The world may be familiar with the term ‘animal rights’ but the truth is animals have no rights. Animals Asia’s Animal Welfare Director, Dave Neale, explains why current efforts to recognise animals’ legal rights through personhood is so important to their welfare.
Across the world many thousands of animal protection groups have developed to protect animals from practices which cause them suffering and distress.
Many of these groups are referred to as working for “animal rights” and when we hear this term we instantly understand and relate. They are working to end the suffering of an animal or group of animals in the belief that animal suffering is ethically “wrong”.
This of course creates a near constant debate between those defending animals from suffering and those defending the right to use animals in ways that "benefit" people. These debates have their basis in welfare, laws which regulate how we can and cannot treat animals, and our personal ethics.

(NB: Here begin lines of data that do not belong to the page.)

(** [while (pdu->sn != sn) pdu = pdu->next;] runs into NULL when no segment of
    [sn] is there. *)
Fixpoint reassemble_from (clear : nr_rlc_pdu_t -> nr_rlc_pdu_t) (l : list nr_rlc_pdu_t) (sn : Z)
  : res (list Z * bool * Z * list nr_rlc_pdu_t) :=
  match l with
  | [] => Fault NullDeref
  | pdu :: tl =>
    if pdu_sn pdu =? sn then reassemble_loop clear l sn [] false 0
    else
      let* (sdu, bad_sdu, freed, tl') := reassemble_from clear tl sn in
      Ok (sdu, bad_sdu, freed, pdu :: tl')
  end.

(** [free(pdu->data); pdu->data = NULL;] *)
Definition clear_data (pdu : nr_rlc_pdu_t) : nr_rlc_pdu_t := pdu <| pdu_data := None |>.

Definition reassemble_and_deliver (entity : nr_rlc_entity_am_t) (sn : Z)
  : res nr_rlc_entity_am_t :=
  let* (sdu, bad_sdu, freed, l) := reassemble_from clear_data (rx_list entity) sn in
  let entity := entity <| rx_list := l |> <| rx_size := rx_size entity - freed |> in
  if bad_sdu then Ok entity else Ok (emit entity (deliver_sdu sdu)).

(** [while (sdu_delivered(entity, sn)) sn = (sn + 1) % sn_modulus;].  Each turn
    visits another SN of the list, so more turns than the list is long means
    the loop does not end. *)
Fixpoint skip_delivered (fuel : nat) (entity : nr_rlc_entity_am_t) (sn : Z) : res Z :=
  if sdu_delivered entity sn then
    match fuel with
    | O => Fault FuelExhausted
    | S fuel => skip_delivered fuel entity (cmod (sn + 1) (sn_modulus entity))
    end
  else Ok sn.

Definition skip_delivered_fuel (entity : nr_rlc_entity_am_t) : nat := S (length (rx_list entity)).

(** The [do ... while] that frees the segments of one SDU at the head: the C loop
    frees the head without looking at its SN, then the following ones of [sn]. *)
Fixpoint drop_sn (l : list nr_rlc_pdu_t) (sn : Z) : list nr_rlc_pdu_t :=
  match l with
  | p :: tl => if pdu_sn p =? sn then drop_sn tl sn else l
  | [] => []
  end.

(** Free all delivered SDUs at the head of [rx_list]; returns the list left and
    the new [rx_next].  Every turn removes a segment, so the length is enough. *)
Fixpoint free_delivered (fuel : nat) (l : list nr_rlc_pdu_t) (sn_modulus rx_next : Z)
  : list nr_rlc_pdu_t * Z :=
  match fuel with
  | O => (l, rx_next)
  | S fuel =>
    match l with
    | p :: tl =>
      if already_processed l && (pdu_sn p =? rx_next)
      then free_delivered fuel (drop_sn tl rx_next) sn_modulus (cmod (rx_next + 1) sn_modulus)
      else (l, rx_next)
    | [] => (l, rx_next)
    end
  end.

Individuals are guided in the debate by scientific analysis of animals’ suffering and by our own moral stand point. But, as yet, debate rarely has any basis in the right of the individual animal themselves. This is because in the eyes of the law, no non-human animal has any legal rights, the only animal with any actual legal rights is the human.

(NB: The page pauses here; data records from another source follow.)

(* ===== verification/RlcAmRx.v ===== *)
(** Reception side of the acknowledged-mode entity: the invariant of the
    receive list and the correctness of reassembly. *)

From S2P Require Import Prelude.
From S2P Require Import RlcPdu.
From S2P Require Import RlcSdu.
From S2P Require Import RlcAm.
From Stdlib Require Import Sorting.Sorted Sorting.Permutation.

(** ** Specification vocabulary *)

(** The distance of an SN from a base. *)
Definition dist (M base a : Z) : Z := (a - base) mod M.

(** The configurations [new_nr_rlc_entity_am] accepts. *)
Definition am_conf (e : nr_rlc_entity_am_t) : Prop :=
  ((sn_field_length e = 12 /\ sn_modulus e = 4096) \/
   (sn_field_length e = 18 /\ sn_modulus e = 262144)) /\
  2 * window_size e = sn_modulus e.

Definition sn_range (e : nr_rlc_entity_am_t) (sn : Z) : Prop := 0 <= sn < sn_modulus e.

(** A PDU of the receive list: an SN inside the window whose base is [base]. *)
Definition pdu_ok (M W base : Z) (p : nr_rlc_pdu_t) : Prop :=
  0 <= pdu_sn p < M /\ dist M base (pdu_sn p) < W /\ 0 <= pdu_so p /\ 0 < pdu_size p /\
  (forall d, pdu_data p = Some d -> Z.of_nat (length d) = pdu_size p).

(** The bytes a PDU still occupies. *)
Definition live_size (p : nr_rlc_pdu_t) : Z :=
  match pdu_data p with Some _ => pdu_size p | None => 0 end.

(** A processed segment exists only for an SDU whose first segment starts at
    byte 0 and is processed. *)
Definition delivered_ok (l : list nr_rlc_pdu_t) : Prop :=
  forall p, p ∈ l -> pdu_data p = None ->
    exists q tl, find_sn l (pdu_sn p) = q :: tl /\ pdu_data q = None /\ pdu_so q = 0.

(** The receive list, sorted and inside the window of base [base]. *)
Definition rx_list_ok (M W base : Z) (l : list nr_rlc_pdu_t) : Prop :=
  Forall (pdu_ok M W base) l /\ StronglySorted (pdu_before (dist M base)) l /\ delivered_ok l.

(** The receive-side invariant of the entity. *)
Definition rx_wf (e : nr_rlc_entity_am_t) : Prop :=
  am_conf e /\ sn_range e (rx_next e) /\ sn_range e (rx_highest_status e) /\
  sn_range e (rx_next_highest e) /\ sn_range e (rx_next_status_trigger e) /\
  rx_list_ok (sn_modulus e) (window_size e) (rx_next e) (rx_list e) /\
  sumZ live_size (rx_list e) <= rx_size e <= rx_maxsize e.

In the eyes of the law, animals are merely “things”, lacking the capacity to possess any legal right. In the case of an animal, which is under the care of a person, the animal is essentially property.
In many countries legislation has been developed to protect animals from suffering by either stipulating the conditions and the management regimes that specific animals must live within, or by banning certain practices which cause suffering. While these laws can be effective if they are supported with the necessary enforcement and education tools, they still do not give any legal rights to the individual animals.

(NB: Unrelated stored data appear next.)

(** "discard PDUs not in reassembly window": from the head, while the SN is not
    below [rx_next_highest]; returns the bytes released and the list left. *)
Fixpoint um_discard_outside (entity : nr_rlc_entity_um_t) (l : list nr_rlc_pdu_t)
  : Z * list nr_rlc_pdu_t :=
  match l with
  | [] => (0, [])
  | p :: tl =>
    if um_sn_compare_rx entity (pdu_sn p) (um_rx_next_highest entity) >=? 0
    then let '(n, l') := um_discard_outside entity tl in (pdu_size p + n, l')
    else (0, l)
  end.

(** The branch "SDU not full" when [x] is not in the reassembly window. *)
Definition um_move_window (entity : nr_rlc_entity_um_t) (x : Z) : res nr_rlc_entity_um_t :=
  let m := um_sn_modulus entity in
  let entity := entity <| um_rx_next_highest := cmod (x + 1) m |> in
  let '(n, l) := um_discard_outside entity (um_rx_list entity) in
  let entity := entity <| um_rx_size := um_rx_size entity - n |> <| um_rx_list := l |> in
  if um_sn_compare_rx entity (um_rx_next_reassembly entity) (um_rx_next_highest entity) >=? 0 then
    let* sn := um_skip_delivered (um_skip_fuel entity) entity
                 (cmod (um_rx_next_highest entity - um_window_size entity + m) m) in
    Ok (entity <| um_rx_next_reassembly := sn |>)
  else Ok entity.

To gain legal rights, animals need to be seen as “persons,” possessing such fundamental rights as bodily liberty and bodily integrity - a person's body belongs only to that person, and only he or she should decide what happens to it. This is how humans are seen in the eyes of the law.
If animals were given “personhood” status, their treatment could then be challenged in the courts on the basis of their right to bodily integrity and liberty. For example, if a captive wild animal was given the legal right of a “person” then a legal challenge could be issued to say that the individual animal should not be held captive but has the right to live a life in which its physical, behavioural and psychological needs are met. In essence, legal personhood would ensure the essential welfare of animals was sacrosanct.
This position would of course make absolute common sense to all of us that understand the basic concepts of animal needs and how having them – or in most cases, not having them – directly affects the welfare state of the individual.
The law does not yet see it as we do, but I am pleased to say that there are pioneers within the legal profession working to change this position. Please check out the Nonhuman Rights Project (NhRP) and follow the progress of their legal cases on behalf of Tommy, Kiko, Hercules and Leo, all Chimpanzees living in unacceptable captive conditions in the US.
If just one of these cases can achieve the personhood status that each one of them deserves, it will be the historical benchmark which potentially changes the lives of many hundreds of thousands of animals held in deplorable conditions across the world. It will no doubt prevent many millions from ever having to endure the lives of abject misery endured by these four chimpanzees.